## Task
In the entries below, find the line with "Proof. unfold dull, lineOf." and the line with "intros E. destruct". Return those two lines and all lines between them, exactly.

[Extracted records]
______________________________
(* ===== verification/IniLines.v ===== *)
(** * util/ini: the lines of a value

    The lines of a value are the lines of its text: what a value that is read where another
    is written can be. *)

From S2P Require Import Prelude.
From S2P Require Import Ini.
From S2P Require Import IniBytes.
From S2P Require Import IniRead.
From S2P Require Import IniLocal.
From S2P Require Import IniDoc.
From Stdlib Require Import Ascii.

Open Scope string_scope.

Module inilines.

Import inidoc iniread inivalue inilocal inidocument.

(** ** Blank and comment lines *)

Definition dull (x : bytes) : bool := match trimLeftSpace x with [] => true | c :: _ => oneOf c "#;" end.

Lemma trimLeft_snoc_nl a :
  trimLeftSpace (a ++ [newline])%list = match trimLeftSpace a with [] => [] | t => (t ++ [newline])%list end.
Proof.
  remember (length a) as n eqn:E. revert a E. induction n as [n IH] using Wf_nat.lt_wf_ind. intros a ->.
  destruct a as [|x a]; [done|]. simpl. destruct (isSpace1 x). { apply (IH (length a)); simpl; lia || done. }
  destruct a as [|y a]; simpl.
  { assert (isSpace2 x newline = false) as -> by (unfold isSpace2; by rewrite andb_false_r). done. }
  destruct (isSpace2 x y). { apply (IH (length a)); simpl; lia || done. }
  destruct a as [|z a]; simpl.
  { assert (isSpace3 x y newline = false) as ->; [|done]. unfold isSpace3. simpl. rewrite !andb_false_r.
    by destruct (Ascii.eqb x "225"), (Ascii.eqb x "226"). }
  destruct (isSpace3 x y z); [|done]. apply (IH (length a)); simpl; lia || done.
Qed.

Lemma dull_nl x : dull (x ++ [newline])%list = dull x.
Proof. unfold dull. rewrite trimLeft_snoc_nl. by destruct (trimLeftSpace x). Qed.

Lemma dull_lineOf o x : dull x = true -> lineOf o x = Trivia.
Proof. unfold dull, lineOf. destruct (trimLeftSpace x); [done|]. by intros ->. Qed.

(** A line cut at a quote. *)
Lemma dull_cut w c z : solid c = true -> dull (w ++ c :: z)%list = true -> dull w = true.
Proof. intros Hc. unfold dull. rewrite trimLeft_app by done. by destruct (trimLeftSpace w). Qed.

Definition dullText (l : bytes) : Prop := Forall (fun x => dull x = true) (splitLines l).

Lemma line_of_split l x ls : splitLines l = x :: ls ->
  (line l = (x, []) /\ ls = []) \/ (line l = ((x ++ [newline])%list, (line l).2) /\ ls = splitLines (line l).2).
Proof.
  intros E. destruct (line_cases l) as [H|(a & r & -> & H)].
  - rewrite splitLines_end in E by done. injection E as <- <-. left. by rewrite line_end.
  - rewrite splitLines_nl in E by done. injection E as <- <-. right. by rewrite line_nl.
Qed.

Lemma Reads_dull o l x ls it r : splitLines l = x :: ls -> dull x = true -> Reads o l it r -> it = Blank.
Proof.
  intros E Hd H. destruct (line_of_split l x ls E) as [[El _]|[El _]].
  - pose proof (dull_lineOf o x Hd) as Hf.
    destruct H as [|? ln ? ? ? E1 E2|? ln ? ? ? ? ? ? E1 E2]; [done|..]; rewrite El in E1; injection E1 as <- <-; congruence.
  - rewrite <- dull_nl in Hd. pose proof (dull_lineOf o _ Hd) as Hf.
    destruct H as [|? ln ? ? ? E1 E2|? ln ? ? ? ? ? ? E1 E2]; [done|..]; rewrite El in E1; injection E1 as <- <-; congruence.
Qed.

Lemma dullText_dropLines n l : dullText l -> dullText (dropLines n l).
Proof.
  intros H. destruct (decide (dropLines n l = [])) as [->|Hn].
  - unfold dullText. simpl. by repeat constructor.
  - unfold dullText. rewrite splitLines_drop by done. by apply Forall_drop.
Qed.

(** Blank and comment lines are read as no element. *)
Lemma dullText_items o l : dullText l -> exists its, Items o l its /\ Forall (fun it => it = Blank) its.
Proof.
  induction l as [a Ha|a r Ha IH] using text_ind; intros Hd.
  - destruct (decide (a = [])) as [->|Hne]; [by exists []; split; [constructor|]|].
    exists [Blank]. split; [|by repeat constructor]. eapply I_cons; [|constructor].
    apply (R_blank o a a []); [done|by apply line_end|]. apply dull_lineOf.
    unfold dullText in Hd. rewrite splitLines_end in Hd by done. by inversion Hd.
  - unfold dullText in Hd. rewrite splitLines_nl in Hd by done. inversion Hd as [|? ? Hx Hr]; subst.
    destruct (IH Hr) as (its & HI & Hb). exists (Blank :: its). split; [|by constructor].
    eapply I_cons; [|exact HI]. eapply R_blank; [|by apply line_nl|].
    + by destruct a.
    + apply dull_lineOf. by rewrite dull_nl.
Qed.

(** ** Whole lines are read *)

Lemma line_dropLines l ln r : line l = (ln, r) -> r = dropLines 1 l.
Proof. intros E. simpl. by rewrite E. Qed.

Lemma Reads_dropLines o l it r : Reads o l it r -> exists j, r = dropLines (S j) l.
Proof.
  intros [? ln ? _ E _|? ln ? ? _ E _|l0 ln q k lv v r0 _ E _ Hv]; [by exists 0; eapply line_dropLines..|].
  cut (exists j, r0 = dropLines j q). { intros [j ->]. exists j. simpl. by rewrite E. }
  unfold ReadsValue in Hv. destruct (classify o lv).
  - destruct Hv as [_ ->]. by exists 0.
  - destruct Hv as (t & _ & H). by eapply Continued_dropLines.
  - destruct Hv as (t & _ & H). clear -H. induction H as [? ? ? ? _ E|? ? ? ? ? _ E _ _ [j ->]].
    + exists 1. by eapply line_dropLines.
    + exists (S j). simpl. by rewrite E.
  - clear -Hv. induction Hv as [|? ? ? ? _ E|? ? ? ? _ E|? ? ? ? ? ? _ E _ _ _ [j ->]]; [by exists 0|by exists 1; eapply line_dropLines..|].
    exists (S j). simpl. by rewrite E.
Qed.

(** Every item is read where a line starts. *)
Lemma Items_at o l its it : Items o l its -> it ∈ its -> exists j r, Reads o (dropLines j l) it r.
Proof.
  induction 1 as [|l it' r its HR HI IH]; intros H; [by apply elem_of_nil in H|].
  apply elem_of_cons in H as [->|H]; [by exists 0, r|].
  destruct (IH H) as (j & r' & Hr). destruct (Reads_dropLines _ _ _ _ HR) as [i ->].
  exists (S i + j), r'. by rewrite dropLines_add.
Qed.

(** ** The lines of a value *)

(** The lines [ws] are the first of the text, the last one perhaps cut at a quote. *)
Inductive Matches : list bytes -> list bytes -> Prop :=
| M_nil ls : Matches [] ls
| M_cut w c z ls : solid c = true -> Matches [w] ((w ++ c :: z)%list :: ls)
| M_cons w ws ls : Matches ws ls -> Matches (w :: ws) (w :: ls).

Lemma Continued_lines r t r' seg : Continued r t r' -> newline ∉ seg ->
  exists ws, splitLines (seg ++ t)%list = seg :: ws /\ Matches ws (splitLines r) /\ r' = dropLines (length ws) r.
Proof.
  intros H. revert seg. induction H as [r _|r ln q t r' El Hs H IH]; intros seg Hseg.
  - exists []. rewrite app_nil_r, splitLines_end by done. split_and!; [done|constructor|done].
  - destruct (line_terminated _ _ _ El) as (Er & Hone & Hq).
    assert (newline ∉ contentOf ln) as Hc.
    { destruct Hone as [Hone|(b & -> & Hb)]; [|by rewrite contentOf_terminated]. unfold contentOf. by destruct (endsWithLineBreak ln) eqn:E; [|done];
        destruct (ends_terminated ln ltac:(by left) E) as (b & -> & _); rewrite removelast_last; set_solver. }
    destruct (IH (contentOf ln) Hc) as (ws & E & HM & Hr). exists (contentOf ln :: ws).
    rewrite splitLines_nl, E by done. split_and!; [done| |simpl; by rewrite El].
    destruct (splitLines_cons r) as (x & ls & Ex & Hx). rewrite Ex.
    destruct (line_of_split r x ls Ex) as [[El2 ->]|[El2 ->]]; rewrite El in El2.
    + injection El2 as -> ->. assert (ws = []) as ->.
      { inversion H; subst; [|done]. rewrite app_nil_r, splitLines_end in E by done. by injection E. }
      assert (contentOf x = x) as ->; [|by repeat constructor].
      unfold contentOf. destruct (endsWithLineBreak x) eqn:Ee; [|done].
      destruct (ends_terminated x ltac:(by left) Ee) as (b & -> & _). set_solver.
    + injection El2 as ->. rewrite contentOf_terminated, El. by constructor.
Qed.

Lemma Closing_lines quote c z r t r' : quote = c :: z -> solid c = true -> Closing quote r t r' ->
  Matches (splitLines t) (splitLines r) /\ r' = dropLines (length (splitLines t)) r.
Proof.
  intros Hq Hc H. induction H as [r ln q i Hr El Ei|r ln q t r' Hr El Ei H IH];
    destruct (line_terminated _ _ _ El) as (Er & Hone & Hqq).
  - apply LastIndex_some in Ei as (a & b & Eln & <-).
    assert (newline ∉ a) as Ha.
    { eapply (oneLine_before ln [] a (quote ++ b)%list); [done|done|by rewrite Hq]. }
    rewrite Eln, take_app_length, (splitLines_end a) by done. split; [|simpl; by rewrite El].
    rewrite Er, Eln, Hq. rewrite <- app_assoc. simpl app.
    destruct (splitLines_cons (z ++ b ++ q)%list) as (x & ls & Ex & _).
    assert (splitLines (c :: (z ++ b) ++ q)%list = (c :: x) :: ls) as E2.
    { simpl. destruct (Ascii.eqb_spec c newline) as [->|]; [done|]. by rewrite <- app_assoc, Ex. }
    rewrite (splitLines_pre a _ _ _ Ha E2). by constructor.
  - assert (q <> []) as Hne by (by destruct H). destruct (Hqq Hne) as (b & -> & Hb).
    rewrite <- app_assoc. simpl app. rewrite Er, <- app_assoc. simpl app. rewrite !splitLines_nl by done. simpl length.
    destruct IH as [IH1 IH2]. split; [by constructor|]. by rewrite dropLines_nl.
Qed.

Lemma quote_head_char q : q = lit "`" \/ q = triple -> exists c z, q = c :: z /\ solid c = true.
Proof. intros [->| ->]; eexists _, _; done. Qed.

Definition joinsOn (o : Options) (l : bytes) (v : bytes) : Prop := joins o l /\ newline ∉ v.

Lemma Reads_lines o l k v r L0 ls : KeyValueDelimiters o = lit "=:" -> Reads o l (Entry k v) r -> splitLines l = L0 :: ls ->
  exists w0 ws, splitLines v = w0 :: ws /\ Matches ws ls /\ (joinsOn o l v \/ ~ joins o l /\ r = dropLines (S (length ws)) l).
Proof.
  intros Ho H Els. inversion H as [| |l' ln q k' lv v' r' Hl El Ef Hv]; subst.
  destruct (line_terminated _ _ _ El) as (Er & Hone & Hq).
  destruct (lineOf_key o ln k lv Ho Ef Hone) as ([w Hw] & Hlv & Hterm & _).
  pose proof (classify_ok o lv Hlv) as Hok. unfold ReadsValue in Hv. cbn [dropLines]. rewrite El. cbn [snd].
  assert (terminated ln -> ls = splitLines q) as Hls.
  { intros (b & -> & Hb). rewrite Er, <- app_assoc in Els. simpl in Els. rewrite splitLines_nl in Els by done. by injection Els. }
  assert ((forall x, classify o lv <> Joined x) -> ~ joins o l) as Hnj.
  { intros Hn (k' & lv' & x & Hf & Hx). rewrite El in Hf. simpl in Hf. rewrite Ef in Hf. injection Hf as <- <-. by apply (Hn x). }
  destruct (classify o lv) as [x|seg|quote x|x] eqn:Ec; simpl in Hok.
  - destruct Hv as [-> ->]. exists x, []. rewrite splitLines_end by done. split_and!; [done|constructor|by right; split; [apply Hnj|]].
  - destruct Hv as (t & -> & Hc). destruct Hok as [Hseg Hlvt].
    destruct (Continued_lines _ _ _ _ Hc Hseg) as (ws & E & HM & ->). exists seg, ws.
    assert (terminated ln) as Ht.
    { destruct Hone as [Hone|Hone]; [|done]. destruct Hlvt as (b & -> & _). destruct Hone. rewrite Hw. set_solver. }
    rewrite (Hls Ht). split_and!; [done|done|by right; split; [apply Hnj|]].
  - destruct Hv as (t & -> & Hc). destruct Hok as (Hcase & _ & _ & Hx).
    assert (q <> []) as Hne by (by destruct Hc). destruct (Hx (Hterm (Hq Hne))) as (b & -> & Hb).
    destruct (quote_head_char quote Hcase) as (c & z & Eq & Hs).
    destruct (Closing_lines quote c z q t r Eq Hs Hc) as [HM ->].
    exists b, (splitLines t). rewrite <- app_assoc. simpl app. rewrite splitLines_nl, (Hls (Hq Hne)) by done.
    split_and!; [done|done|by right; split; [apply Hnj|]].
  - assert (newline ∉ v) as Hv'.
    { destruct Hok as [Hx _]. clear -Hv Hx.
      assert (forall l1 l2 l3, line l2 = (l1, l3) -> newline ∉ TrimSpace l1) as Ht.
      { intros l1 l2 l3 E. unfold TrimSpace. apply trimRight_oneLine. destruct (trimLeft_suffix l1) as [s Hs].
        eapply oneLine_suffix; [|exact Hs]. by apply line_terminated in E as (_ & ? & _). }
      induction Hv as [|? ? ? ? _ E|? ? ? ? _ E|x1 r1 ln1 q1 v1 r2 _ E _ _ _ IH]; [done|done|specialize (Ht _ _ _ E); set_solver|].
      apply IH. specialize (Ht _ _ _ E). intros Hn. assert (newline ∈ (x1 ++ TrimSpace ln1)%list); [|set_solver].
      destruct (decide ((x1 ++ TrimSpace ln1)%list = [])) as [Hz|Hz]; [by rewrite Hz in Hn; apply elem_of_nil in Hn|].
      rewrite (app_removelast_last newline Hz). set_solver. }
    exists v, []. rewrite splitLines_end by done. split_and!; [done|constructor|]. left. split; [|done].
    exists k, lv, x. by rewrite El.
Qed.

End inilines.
______________________________
## Response to this task
Proof. unfold dull, lineOf. destruct (trimLeftSpace x); [done|]. by intros ->. Qed.

(** A line cut at a quote. *)
Lemma dull_cut w c z : solid c = true -> dull (w ++ c :: z)%list = true -> dull w = true.
Proof. intros Hc. unfold dull. rewrite trimLeft_app by done. by destruct (trimLeftSpace w). Qed.

Definition dullText (l : bytes) : Prop := Forall (fun x => dull x = true) (splitLines l).

Lemma line_of_split l x ls : splitLines l = x :: ls ->
  (line l = (x, []) /\ ls = []) \/ (line l = ((x ++ [newline])%list, (line l).2) /\ ls = splitLines (line l).2).
Proof.
  intros E. destruct (line_cases l) as [H|(a & r & -> & H)].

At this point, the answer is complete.